Ahora bien, ¿qué quiere decir flexible y cambiante? ¿No será que
imagino que esa cera, de una figura redonda puede pasar a otra cuadrada,
y de ésa a otra triangular? No: no es eso, puesto que la concibo capaz
de sufrir una infinidad de cambios semejantes, y esa infinitud no podría
ser recorrida por mi imaginación: por consiguiente, esa concepción que
tengo de la cera no es obra de la facultad de imaginar. Y
esa extensión, ¿qué es? ¿No será algo igualmente desconocido, pues
que aumenta al ir derritiéndose la cera, resulta ser mayor cuando está
enteramente fundida, y mucho mayor cuando el calor se incrementa más aún?

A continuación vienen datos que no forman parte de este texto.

(** What a frame of a running game comes to. *)
Lemma update_outcome M currentTime clock e rnd k :
  running (GameEngine.state e) = true ->
  let deltaTime := (currentTime - GameEngine.lastUpdateTime e) / 1000 in
  let e' := fst (GameEngine.update M currentTime clock e rnd k) in
  let ended := (lives (GameEngine.state e') <=? 0)%Z in
  exists lost : nat,
    GameEngine.state e'
    = GameEngine.set_gameOver (ended || Game.gameOver (GameEngine.state e))
        (GameEngine.set_running (negb ended)
           (GameEngine.set_lives (lives (GameEngine.state e) - Z.of_nat lost)%Z
              (GameEngine.state e)))
    /\ GameEngine.events e'
       = GameEngine.events e ++ repeat GameEngine.onLifeLost lost
         ++ (if ended then [GameEngine.onGameOver (score (GameEngine.state e))] else [])
    /\ GameEngine.powerUpManager e'
       = (if ended then PowerUpManager.empty
          else fst (PowerUpManager.update deltaTime (GameEngine.powerUpManager e)))
    /\ GameEngine.particleSystem e'
       = ParticleSystem.update deltaTime (GameEngine.particleSystem e)
    /\ GameEngine.lastUpdateTime e' = currentTime
    /\ GameEngine.comboCount e'
       = (if Nat.eqb lost 0
          then if Qltb 0 (GameEngine.comboTimer e)
                  && Qle_bool (GameEngine.comboTimer e - deltaTime) 0
               then 0%Z else GameEngine.comboCount e
          else 0%Z)
    /\ GameEngine.comboTimer e'
       = (if Nat.eqb lost 0
          then if Qltb 0 (GameEngine.comboTimer e)
               then GameEngine.comboTimer e - deltaTime else GameEngine.comboTimer e
          else 0).
Proof.
  intro Hrun. cbv zeta.
  destruct (update_unfold M currentTime clock e rnd k Hrun)
    as (e1 & (A1 & A2 & A3 & A4 & A5 & A6 & A7 & A8 & A9) & Hu).
  rewrite Hu. clear Hu. cbv zeta.
  set (dt := (currentTime - GameEngine.lastUpdateTime e) / 1000) in *.
  destruct (updateBalloonsFrom_frame M dt clock (List.length (GameEngine.balloons e1)) e1)
    as (lost & P2 & U2 & L2 & S2 & E2 & K0 & K1).
  destruct (updateBalloons_spec M dt clock e1) as (_ & _ & Hp2 & _).
  fold (GameEngine.updateBalloons M dt clock e1) in *.
  set (e2 := GameEngine.updateBalloons M dt clock e1) in *. clearbody e2.
  match goal with
  | |- context [GameEngine.onRegistry ?f ?x] =>
      destruct (onRegistry_frame f x) as (R1 & R2 & R3 & R4 & R5 & R6 & R7 & R8);
      pose proof (onRegistry_update_events dt x) as R9;
      destruct (onRegistry_clocks f x) as (R10 & _);
      set (e3 := GameEngine.onRegistry f x) in *; clearbody e3
  end.
  cbn in R1, R5, R6, R7, R8, R9, R10.
  exists lost.
  assert (Hc : GameEngine.comboCount e3
               = (if Nat.eqb lost 0
                  then if Qltb 0 (GameEngine.comboTimer e)
                          && Qle_bool (GameEngine.comboTimer e - dt) 0
                       then 0%Z else GameEngine.comboCount e
                  else 0%Z)
               /\ GameEngine.comboTimer e3
                  = (if Nat.eqb lost 0
                     then if Qltb 0 (GameEngine.comboTimer e)
                          then GameEngine.comboTimer e - dt else GameEngine.comboTimer e
                     else 0)).
  { rewrite R5, R6. destruct lost as [|lost].
    - destruct (K0 eq_refl) as [Kc Kt]. rewrite Kc, Kt, A8, A9. split; reflexivity.
    - destruct (K1 ltac:(discriminate)) as [Kc Kt]. rewrite Kc, Kt. split; reflexivity. }
  destruct Hc as [Hc Ht].
  assert (Hs : GameEngine.state e3
               = GameEngine.set_lives (lives (GameEngine.state e) - Z.of_nat lost)%Z
                   (GameEngine.state e)) by (rewrite R1, S2, A1; reflexivity).
  destruct (lives (GameEngine.state e3) <=? 0)%Z eqn:End.
  - unfold GameEngine.gameOver.
    match goal with
    | |- context [GameEngine.onRegistry ?f ?x] =>
        destruct (onRegistry_frame f x) as (G1 & _ & _ & _ & G5 & G6 & G7 & G8);
        pose proof (onRegistry_clearAll_events x) as G9;
        destruct (onRegistry_clocks f x) as (G10 & _);
        set (e4 := GameEngine.onRegistry f x) in *; clearbody e4
    end.
    cbn in G1, G5, G6, G7, G8, G9, G10. cbn.
    rewrite G1, G5, G6, G7, G8, G9, G10, R7, R9, R10, E2, A6, P2, A5, U2, A7, Hc, Ht, Hs. cbn.
    assert (Hl : (lives (GameEngine.state e) - Z.of_nat lost <=? 0)%Z = true)
      by (rewrite Hs in End; exact End).
    rewrite Hl. cbn. rewrite <- app_assoc. repeat split.
  - rewrite R8, R7, R9, R10, E2, A6, P2, A5, U2, A7, Hc, Ht, Hs, Hp2, A4.
    assert (Hl : (lives (GameEngine.state e) - Z.of_nat lost <=? 0)%Z = false)
      by (rewrite Hs in End; exact End).
    cbn. rewrite Hl. cbn. rewrite app_nil_r. repeat split.
    destruct (GameEngine.state e). cbn in *. rewrite Hrun. reflexivity.
Qed.
(** C1. For every submission id [i] (one the counter has reached) and every
    history [l] run from any storage [s]: at most one transaction of [l]
    reveals [i]; none does when the record is already revealed; with none,
    the record after [l] is the record before it, whatever else was called
    (submit, either request, the sum callback, the reads, failed calls and
    callbacks for other ids); with one, the record was unrevealed, is
    revealed afterwards, was untouched up to that transaction -- a
    successful [decryptEnergyData] for a request mapped to [i] -- and holds
    from then on exactly the usage and load that callback carried. *)
Theorem RevealRecord_write_once (s : Storage) (l : list (Ctx * Call)) (i : uint256) :
  1 ≤ i ≤ dataCount s →
  let d := λ s, mload (decryptedData s) i in
  (reveal_count fhe s l i ≤ 1)%nat ∧
  (isRevealed (d s) = true → reveal_count fhe s l i = 0%nat) ∧
  (reveal_count fhe s l i = 0%nat → d (run fhe s l) = d s) ∧
  (reveal_count fhe s l i = 1%nat →
     isRevealed (d s) = false ∧
     isRevealed (d (run fhe s l)) = true ∧
     ∃ l1 c l2,
       l = l1 ++ c :: l2 ∧
       reveals fhe (run fhe s l1) c i = true ∧
       d (run fhe s l1) = d s ∧
       carried fhe c = Some (d (run fhe s l))).
Proof.
  intros Hi d. revert s Hi. induction l as [|c l IH]; intros s Hi.
  - simpl. repeat split; try done. lia.
  - assert (1 ≤ i ≤ dataCount (transact fhe s c)) as Hi'.
    { pose proof (transact_dataCount fhe s c). lia. }
    destruct (IH _ Hi') as (IH1 & IH2 & IH3 & IH4). clear IH.
    simpl. destruct (reveals fhe s c i) eqn:Hrev.
    + destruct (transact_reveals fhe s c i Hrev) as (Hpre & Hcar & Hpost).
      specialize (IH2 Hpost). rewrite IH2. repeat split.
      * lia.
      * intros Hd. subst d. simpl in Hd. congruence.
      * done.
      * done.
      * subst d. simpl. rewrite (IH3 IH2). done.
      * exists [], c, l. simpl. repeat split; try done.
        subst d. simpl. rewrite <- Hcar. f_equal. symmetry. by apply IH3.
    + pose proof (transact_decryptedData fhe s c i Hi Hrev) as Hsame.
      simpl. repeat split.
      * done.
      * intros Hd. apply IH2. subst d. simpl in *. by rewrite Hsame.
      * intros Hc. subst d. simpl in *. by rewrite (IH3 Hc).
      * subst d. simpl in *. rewrite <- Hsame. by apply IH4.
      * by apply IH4.
      * destruct (IH4 H) as (_ & _ & l1 & c' & l2 & -> & Hr & Hd & Hc).
        exists (c :: l1), c', l2. simpl. repeat split; try done.
        subst d. simpl in *. by rewrite Hd.
Qed.
(** The state that [NodeError] leaves when it returns: the limit has also
    been raised and restored around the capture, through
    [userStackTraceLimit]. *)
Definition settled (g : Global) : Global :=
  if limit_writable g then
    {| stackTraceLimit := stackTraceLimit (restored g);
       Error_extensible := Error_extensible g;
       userStackTraceLimit := limit_of g |}
  else g.

(** [Error.stackTraceLimit] can be read back: it is not an accessor
    without a getter. *)
Definition limit_readable (g : Global) : Prop :=
  ∀ cell has_set, stackTraceLimit g ≠ Some (Accessor cell false has_set).

(** The host [h] on another platform. *)
Definition with_platform (windows : bool) (h : Host) : Host :=
  {| isWindows := windows; inspect := inspect h;
     format_spec := format_spec h; format_surplus := format_surplus h |}.

(** *** Concrete hosts, states and objects for the examples *)

(** A host off Windows; its [inspect] quotes strings and marks BigInts. *)
Definition sample_inspect (v : value) : string :=
  match v with
  | VStr s => "'" +:+ s +:+ "'"
  | VBigInt z => pretty z +:+ "n"
  | _ => ToString v
  end.

Definition sample_host : Host :=
  {| isWindows := false; inspect := λ v, Ok (sample_inspect v);
     format_spec := λ _ v, Ok (sample_inspect v);
     format_surplus := λ v, Ok (sample_inspect v) |}.

(** An object that refers to itself, [const o = {}; o.self = o]:
    [JSON.stringify] refuses the cycle. *)
Definition cyclic_object : object :=
  {| obj_string := "[object Object]";
     obj_json := Throw (TypeError NotSerializable);
     obj_protocol := Ok None; obj_length := Ok None;
     obj_includes_dot := Throw (TypeError (NotAFunction "includes")) |}.

(** Node's default: a writable data property holding [10]. *)
Definition default_global : Global :=
  {| stackTraceLimit := Some (Data (VNum (Int 10%Z)) true);
     Error_extensible := true; userStackTraceLimit := VUndefined |}.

Y yo no concebiría de un modo claro y conforme a la verdad lo que es la
cera, si no pensase que es capaz de experimentar más variaciones según
la extensión, de todas las que yo haya podido imaginar. Debo, pues,
convenir en que yo no puedo concebir lo que es esa cera por medio de la
imaginación, y sí sólo por medio del entendimiento: me refiero a ese
trozo de cera en particular, pues en cuanto a la cera en general, ello
resulta aún más evidente. Pues bien, ¿qué es esa cera, sólo
concebible por medio del entendimiento? Sin duda, es la misma que veo,
toco e imagino; la misma que desde el principio juzgaba yo conocer. Pero
lo que se trata aquí de notar es que su percepción, o la acción por
cuyo medio la percibimos, no es una visión, un tacto o una imaginación,
y no lo ha sido nunca, aunque así lo pareciera antes, sino sólo una
inspección del espíritu, la cual puede ser imperfecta y confusa, como
lo era antes, o bien clara y distinta, como lo es ahora, según atienda
menos o más a las cosas que están en ella y de las que consta. No
es muy de extrañar, sin embargo, que me engañe, supuesto que mi espíritu
es harto débil y se inclina insensiblemente al error. Pues aunque estoy
considerando ahora esto en mi fuero interno y sin hablar, con todo vengo
a tropezar con las palabras, y están a punto de engañarme los términos
del lenguaje corriente; pues nosotros decimos que vemos la misma cera,
si está presente, y no que pensamos que es la misma en virtud de tener
los mismos color y figura: lo que casi me fuerza a concluir que conozco
la cera por la visión de los ojos, y no por la sola inspección del espíritu.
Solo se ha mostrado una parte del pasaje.